DATA RECORDS |
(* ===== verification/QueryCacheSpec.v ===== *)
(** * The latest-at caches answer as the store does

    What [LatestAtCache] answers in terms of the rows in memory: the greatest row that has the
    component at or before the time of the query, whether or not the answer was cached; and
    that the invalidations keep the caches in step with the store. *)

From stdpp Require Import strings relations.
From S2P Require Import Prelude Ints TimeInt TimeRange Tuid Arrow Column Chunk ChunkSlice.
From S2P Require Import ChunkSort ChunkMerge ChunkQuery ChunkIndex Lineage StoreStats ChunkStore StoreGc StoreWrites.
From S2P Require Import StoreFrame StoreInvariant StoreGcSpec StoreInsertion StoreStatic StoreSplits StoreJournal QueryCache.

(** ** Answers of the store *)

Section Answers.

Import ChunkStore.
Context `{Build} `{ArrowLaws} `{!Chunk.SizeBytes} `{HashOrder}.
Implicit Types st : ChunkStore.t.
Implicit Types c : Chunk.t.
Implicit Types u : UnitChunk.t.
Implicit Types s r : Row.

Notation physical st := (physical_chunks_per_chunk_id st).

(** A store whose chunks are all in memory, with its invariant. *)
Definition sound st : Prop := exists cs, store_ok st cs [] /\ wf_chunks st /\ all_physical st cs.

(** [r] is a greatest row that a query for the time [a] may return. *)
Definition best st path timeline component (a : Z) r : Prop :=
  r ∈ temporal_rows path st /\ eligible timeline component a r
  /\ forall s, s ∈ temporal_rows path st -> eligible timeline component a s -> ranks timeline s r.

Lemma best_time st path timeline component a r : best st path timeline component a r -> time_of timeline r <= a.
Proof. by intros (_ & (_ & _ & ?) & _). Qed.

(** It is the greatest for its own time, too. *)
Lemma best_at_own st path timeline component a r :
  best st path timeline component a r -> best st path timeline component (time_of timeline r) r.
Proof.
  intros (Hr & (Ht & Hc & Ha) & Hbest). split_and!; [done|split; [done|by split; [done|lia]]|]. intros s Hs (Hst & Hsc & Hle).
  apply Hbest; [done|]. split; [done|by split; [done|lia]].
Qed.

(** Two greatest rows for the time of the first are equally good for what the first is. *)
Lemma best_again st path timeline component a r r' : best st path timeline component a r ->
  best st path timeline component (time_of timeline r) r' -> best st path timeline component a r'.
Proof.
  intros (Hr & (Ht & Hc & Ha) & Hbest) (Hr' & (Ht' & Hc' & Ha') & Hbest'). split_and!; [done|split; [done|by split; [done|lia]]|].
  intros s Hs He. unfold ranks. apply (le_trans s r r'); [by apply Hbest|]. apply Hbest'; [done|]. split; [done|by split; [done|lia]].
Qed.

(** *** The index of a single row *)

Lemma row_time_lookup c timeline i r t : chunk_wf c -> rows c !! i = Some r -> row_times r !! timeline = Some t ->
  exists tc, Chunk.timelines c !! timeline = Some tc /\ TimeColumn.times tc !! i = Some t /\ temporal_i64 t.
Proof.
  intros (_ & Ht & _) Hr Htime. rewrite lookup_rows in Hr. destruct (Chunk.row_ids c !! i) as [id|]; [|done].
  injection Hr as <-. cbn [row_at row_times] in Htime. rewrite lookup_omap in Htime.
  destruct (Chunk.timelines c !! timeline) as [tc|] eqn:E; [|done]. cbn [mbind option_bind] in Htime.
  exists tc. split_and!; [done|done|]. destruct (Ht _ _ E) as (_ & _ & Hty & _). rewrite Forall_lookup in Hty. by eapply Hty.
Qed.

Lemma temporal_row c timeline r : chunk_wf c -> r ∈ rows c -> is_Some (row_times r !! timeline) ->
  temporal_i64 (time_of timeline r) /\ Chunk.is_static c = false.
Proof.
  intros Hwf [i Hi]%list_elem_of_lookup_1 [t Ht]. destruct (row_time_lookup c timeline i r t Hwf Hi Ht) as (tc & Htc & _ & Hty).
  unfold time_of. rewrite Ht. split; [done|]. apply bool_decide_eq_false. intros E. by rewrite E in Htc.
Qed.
* * *
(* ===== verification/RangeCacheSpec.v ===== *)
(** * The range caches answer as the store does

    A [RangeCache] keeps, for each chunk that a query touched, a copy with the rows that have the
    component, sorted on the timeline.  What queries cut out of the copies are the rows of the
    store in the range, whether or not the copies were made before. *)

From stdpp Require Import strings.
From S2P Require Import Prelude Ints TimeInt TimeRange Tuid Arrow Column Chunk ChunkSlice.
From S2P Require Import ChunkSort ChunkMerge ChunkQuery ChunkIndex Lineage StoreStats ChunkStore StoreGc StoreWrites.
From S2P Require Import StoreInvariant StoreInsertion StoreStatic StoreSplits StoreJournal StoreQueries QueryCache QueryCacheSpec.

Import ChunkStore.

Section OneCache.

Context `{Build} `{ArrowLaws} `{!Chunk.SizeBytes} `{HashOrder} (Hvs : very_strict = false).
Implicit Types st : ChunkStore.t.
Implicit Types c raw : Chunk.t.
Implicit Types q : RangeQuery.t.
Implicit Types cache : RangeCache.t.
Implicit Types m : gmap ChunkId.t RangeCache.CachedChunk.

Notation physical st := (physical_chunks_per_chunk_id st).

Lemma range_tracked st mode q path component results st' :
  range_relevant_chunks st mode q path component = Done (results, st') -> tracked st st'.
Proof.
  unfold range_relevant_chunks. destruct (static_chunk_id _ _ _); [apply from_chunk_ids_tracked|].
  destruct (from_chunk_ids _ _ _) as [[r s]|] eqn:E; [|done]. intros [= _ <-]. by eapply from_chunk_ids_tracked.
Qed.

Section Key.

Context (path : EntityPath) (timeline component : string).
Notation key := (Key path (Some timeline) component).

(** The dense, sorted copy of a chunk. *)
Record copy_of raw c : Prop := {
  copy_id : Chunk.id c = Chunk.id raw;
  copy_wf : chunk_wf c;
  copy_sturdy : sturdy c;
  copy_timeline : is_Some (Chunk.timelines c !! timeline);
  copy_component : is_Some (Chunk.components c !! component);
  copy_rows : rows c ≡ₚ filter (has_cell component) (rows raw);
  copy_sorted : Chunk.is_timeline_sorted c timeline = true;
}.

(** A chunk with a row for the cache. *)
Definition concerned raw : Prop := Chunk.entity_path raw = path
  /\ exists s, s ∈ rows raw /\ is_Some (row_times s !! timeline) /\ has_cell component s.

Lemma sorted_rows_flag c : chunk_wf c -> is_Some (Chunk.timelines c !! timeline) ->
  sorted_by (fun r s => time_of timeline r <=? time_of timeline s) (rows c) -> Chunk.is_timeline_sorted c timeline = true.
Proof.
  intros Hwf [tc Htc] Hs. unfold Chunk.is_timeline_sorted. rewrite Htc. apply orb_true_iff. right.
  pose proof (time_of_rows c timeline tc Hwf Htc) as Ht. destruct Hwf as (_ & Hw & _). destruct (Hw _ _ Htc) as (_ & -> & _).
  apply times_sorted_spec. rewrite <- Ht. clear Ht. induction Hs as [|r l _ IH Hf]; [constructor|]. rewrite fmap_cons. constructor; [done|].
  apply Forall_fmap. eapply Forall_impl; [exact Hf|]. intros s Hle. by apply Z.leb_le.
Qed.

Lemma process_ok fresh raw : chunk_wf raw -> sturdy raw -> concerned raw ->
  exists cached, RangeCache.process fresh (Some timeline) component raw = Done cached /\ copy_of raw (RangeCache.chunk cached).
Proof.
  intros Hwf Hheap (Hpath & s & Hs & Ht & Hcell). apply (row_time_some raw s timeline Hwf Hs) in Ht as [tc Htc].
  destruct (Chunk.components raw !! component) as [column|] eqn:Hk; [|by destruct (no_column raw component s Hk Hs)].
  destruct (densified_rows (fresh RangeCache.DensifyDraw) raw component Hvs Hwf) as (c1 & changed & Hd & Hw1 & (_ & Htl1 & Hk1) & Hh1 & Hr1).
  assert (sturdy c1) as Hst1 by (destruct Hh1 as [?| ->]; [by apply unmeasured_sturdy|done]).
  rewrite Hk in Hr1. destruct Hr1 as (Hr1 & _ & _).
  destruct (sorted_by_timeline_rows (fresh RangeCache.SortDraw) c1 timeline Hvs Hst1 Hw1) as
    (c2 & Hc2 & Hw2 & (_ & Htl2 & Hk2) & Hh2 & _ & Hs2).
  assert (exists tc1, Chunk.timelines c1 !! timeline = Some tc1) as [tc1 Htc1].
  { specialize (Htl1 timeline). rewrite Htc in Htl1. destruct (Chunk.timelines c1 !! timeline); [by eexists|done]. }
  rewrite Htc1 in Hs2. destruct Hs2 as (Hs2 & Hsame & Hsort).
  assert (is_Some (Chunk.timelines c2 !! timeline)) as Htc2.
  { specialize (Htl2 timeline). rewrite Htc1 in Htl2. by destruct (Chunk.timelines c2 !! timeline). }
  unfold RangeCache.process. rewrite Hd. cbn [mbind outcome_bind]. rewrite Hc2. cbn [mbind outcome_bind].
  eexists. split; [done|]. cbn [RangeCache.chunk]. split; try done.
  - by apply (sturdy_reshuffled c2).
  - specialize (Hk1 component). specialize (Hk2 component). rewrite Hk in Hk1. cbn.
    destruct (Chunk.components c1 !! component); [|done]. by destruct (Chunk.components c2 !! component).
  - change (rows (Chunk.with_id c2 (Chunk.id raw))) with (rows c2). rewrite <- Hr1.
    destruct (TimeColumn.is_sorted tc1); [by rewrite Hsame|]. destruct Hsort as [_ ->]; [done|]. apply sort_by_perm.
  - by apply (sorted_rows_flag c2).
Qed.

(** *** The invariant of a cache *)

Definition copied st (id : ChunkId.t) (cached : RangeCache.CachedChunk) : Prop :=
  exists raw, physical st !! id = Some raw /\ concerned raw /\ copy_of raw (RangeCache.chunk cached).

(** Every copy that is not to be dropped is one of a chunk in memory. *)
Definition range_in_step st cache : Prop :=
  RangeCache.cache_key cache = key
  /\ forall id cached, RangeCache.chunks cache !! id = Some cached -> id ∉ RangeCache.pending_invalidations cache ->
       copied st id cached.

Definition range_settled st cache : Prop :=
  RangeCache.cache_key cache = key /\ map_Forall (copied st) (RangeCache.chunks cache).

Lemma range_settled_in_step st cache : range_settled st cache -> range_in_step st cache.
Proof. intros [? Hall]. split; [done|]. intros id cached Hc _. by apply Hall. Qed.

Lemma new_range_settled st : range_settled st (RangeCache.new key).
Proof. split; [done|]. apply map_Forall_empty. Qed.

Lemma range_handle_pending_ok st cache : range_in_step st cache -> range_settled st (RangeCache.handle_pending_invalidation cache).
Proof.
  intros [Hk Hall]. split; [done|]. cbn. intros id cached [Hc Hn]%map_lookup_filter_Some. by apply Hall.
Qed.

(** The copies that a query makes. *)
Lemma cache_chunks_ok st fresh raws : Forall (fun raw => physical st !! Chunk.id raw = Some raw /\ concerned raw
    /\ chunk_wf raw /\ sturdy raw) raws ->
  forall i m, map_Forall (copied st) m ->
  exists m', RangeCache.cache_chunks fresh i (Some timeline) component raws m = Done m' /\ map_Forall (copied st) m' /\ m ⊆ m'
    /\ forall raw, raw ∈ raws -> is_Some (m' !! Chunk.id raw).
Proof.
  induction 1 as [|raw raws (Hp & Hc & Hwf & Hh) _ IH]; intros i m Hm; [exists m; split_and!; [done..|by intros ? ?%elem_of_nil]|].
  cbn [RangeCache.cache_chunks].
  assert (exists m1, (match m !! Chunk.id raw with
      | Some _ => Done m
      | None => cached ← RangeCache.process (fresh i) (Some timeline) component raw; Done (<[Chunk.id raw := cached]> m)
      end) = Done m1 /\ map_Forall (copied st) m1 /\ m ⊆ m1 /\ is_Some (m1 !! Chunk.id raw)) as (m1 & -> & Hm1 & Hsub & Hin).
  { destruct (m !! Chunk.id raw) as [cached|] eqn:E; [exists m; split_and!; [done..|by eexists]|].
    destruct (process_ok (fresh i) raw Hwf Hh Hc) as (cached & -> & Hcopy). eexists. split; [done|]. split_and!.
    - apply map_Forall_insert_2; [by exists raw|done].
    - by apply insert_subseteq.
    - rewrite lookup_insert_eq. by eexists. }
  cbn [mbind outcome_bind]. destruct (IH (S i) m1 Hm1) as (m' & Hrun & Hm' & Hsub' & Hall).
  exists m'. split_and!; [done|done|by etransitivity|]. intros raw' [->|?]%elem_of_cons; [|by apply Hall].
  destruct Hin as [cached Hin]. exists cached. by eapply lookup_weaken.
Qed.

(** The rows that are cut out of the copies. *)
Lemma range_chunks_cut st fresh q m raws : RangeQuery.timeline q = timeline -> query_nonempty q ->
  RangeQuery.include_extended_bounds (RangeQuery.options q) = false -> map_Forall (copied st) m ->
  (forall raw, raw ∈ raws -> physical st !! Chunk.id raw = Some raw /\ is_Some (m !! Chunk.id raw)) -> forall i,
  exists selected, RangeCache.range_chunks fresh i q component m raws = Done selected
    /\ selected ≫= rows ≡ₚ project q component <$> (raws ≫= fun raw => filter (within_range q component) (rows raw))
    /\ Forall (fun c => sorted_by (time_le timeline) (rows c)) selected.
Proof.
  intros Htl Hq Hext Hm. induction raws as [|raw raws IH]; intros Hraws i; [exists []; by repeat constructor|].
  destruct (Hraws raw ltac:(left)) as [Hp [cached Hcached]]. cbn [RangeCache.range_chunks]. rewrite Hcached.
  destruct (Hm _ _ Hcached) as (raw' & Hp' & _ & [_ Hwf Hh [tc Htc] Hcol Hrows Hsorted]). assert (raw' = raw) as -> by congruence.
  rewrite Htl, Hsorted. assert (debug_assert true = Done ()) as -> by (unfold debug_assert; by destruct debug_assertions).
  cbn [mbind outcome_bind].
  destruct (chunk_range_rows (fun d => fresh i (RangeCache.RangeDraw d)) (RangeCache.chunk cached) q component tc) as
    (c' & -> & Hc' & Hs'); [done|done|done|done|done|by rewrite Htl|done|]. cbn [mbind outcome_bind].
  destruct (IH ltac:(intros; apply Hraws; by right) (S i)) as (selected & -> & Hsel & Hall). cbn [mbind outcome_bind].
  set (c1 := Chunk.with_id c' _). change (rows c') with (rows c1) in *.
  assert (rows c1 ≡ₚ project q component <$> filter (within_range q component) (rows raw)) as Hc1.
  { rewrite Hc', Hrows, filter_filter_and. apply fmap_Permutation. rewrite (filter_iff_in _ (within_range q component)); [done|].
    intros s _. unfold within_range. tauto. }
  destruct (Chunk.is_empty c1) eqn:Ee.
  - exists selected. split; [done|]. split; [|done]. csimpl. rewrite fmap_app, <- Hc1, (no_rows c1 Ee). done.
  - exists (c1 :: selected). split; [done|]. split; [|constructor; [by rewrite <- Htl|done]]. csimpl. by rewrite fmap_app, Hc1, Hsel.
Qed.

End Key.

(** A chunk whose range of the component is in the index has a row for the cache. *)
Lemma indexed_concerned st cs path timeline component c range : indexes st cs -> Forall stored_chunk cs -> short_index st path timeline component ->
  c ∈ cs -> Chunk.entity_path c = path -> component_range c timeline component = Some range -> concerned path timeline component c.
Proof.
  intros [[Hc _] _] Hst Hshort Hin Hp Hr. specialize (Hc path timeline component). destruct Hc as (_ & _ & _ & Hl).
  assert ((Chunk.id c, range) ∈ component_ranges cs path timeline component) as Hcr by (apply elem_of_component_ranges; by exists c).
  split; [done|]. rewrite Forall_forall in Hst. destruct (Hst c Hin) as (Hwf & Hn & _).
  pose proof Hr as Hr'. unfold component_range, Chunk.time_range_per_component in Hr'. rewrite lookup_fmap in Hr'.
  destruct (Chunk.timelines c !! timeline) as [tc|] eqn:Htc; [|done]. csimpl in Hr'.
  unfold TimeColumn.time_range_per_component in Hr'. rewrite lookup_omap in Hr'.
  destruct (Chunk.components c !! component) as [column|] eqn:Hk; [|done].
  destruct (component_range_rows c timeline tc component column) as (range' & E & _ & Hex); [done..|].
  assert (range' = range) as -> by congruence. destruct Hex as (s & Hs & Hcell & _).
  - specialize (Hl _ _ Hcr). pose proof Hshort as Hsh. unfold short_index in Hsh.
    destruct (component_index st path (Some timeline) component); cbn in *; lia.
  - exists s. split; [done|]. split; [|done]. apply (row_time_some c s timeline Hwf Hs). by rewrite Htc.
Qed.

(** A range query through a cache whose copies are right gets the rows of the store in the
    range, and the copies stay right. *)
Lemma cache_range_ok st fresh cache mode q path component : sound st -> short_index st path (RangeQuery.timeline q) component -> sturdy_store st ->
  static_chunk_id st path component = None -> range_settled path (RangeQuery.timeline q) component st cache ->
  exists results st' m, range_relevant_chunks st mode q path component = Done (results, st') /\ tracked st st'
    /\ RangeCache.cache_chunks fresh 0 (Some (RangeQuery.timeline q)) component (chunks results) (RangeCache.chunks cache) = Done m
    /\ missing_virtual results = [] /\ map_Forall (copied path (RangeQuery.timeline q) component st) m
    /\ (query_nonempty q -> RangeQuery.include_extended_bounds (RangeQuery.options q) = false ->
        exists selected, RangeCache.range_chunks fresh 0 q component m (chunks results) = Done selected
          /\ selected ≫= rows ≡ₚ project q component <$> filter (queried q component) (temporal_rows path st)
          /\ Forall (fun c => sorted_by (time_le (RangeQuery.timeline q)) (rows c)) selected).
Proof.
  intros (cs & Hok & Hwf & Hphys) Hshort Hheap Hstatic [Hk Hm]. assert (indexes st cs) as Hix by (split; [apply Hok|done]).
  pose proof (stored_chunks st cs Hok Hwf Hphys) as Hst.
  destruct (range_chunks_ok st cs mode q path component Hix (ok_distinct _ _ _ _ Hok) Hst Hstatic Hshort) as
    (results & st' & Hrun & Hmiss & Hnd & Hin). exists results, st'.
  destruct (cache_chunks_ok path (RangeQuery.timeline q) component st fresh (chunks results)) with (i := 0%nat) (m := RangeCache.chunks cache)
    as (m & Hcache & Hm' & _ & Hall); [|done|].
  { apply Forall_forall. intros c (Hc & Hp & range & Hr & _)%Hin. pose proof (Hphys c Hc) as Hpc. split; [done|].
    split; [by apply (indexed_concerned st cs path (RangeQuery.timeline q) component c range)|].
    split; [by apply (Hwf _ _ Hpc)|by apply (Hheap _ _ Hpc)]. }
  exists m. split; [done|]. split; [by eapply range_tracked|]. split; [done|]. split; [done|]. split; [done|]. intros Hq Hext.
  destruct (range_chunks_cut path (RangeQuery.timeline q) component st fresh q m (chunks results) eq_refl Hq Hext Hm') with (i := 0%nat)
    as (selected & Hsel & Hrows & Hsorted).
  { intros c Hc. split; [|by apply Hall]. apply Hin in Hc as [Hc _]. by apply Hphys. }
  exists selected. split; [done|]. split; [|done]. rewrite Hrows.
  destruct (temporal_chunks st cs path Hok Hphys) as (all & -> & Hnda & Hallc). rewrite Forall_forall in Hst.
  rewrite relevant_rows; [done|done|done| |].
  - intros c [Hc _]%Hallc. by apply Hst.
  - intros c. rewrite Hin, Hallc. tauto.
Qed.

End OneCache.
...
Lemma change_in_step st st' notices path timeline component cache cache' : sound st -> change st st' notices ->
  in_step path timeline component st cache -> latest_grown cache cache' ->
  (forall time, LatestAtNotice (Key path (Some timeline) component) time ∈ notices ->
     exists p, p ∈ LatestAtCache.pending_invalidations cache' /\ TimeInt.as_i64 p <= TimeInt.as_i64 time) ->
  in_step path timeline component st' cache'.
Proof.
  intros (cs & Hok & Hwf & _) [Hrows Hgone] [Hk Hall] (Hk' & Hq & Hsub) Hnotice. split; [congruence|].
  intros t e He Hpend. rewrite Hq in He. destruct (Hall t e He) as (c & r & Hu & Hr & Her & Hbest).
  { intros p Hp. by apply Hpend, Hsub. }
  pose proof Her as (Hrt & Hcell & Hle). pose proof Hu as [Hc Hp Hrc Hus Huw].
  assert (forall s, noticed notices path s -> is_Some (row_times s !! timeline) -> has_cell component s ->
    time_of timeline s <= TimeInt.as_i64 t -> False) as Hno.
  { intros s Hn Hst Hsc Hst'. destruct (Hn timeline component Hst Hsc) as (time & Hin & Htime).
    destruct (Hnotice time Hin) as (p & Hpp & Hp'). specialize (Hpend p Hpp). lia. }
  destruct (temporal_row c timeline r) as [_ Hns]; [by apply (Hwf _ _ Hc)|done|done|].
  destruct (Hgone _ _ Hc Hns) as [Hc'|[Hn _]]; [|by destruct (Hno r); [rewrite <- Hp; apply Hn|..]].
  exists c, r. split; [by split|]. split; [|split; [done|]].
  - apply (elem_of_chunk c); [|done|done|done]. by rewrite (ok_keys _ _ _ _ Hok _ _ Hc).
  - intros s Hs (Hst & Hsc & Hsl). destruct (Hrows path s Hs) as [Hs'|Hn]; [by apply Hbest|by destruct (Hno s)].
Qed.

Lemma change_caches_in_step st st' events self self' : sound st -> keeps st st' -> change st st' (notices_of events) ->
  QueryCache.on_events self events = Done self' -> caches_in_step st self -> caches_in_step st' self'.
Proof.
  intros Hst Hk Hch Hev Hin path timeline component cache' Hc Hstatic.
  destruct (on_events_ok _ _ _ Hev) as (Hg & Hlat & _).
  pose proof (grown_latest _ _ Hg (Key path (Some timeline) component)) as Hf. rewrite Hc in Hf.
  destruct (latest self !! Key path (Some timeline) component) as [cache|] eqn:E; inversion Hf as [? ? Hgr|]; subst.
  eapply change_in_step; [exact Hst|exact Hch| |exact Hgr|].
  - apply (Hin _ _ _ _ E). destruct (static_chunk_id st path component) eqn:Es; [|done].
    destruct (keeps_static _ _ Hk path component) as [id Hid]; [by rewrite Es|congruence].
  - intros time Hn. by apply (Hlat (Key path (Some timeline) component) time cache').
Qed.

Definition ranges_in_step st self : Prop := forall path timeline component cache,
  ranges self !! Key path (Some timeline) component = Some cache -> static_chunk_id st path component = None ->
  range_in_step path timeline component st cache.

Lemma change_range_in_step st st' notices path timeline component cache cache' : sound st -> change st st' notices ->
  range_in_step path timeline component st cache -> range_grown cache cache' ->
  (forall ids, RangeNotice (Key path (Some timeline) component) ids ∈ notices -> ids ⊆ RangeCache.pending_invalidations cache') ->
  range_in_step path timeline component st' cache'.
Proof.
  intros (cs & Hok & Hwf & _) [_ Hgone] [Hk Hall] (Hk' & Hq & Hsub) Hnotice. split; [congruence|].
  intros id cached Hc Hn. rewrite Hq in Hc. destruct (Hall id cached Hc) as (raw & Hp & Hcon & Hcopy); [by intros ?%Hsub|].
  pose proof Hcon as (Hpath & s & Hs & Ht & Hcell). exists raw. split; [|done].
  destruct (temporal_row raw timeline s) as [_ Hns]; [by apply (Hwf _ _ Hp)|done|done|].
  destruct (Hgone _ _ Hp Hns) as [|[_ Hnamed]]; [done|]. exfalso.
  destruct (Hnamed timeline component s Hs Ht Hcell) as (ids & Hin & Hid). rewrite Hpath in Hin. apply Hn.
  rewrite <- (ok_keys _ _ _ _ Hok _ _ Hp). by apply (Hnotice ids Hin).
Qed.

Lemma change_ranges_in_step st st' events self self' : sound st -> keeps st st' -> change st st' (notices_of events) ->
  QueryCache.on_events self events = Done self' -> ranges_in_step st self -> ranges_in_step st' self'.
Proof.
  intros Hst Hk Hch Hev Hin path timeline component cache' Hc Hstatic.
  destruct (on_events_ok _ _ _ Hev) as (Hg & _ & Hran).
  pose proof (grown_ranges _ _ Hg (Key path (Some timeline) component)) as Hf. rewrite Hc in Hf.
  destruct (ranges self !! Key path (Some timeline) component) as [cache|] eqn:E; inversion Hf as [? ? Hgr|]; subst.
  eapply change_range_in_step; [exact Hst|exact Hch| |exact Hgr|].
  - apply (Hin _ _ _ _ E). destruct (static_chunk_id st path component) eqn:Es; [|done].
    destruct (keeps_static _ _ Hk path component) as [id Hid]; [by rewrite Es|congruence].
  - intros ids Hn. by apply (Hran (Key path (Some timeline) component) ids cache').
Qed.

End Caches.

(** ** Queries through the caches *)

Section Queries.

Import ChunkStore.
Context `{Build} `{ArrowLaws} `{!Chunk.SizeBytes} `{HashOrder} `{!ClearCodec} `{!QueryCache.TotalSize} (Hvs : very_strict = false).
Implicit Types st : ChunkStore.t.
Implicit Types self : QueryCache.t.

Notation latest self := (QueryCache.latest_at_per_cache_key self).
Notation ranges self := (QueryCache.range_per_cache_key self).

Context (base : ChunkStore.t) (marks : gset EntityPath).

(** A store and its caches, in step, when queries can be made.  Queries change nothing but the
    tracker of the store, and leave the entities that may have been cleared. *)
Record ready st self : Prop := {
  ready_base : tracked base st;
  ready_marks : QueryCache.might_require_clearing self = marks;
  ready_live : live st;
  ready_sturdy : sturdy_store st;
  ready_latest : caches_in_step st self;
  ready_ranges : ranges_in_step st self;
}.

WHAT YOU NEED TO DO |
Output exactly one stretch of the listing: from the line containing "(* ===== verification/RangeCacheSpec.v" through the line containing "copy_sturdy : sturdy c;", both end lines included.

WORKED SOLUTION |
(* ===== verification/RangeCacheSpec.v ===== *)
(** * The range caches answer as the store does

    A [RangeCache] keeps, for each chunk that a query touched, a copy with the rows that have the
    component, sorted on the timeline.  What queries cut out of the copies are the rows of the
    store in the range, whether or not the copies were made before. *)

From stdpp Require Import strings.
From S2P Require Import Prelude Ints TimeInt TimeRange Tuid Arrow Column Chunk ChunkSlice.
From S2P Require Import ChunkSort ChunkMerge ChunkQuery ChunkIndex Lineage StoreStats ChunkStore StoreGc StoreWrites.
From S2P Require Import StoreInvariant StoreInsertion StoreStatic StoreSplits StoreJournal StoreQueries QueryCache QueryCacheSpec.

Import ChunkStore.

Section OneCache.

Context `{Build} `{ArrowLaws} `{!Chunk.SizeBytes} `{HashOrder} (Hvs : very_strict = false).
Implicit Types st : ChunkStore.t.
Implicit Types c raw : Chunk.t.
Implicit Types q : RangeQuery.t.
Implicit Types cache : RangeCache.t.
Implicit Types m : gmap ChunkId.t RangeCache.CachedChunk.

Notation physical st := (physical_chunks_per_chunk_id st).

Lemma range_tracked st mode q path component results st' :
  range_relevant_chunks st mode q path component = Done (results, st') -> tracked st st'.
Proof.
  unfold range_relevant_chunks. destruct (static_chunk_id _ _ _); [apply from_chunk_ids_tracked|].
  destruct (from_chunk_ids _ _ _) as [[r s]|] eqn:E; [|done]. intros [= _ <-]. by eapply from_chunk_ids_tracked.
Qed.

Section Key.

Context (path : EntityPath) (timeline component : string).
Notation key := (Key path (Some timeline) component).

(** The dense, sorted copy of a chunk. *)
Record copy_of raw c : Prop := {
  copy_id : Chunk.id c = Chunk.id raw;
  copy_wf : chunk_wf c;
  copy_sturdy : sturdy c;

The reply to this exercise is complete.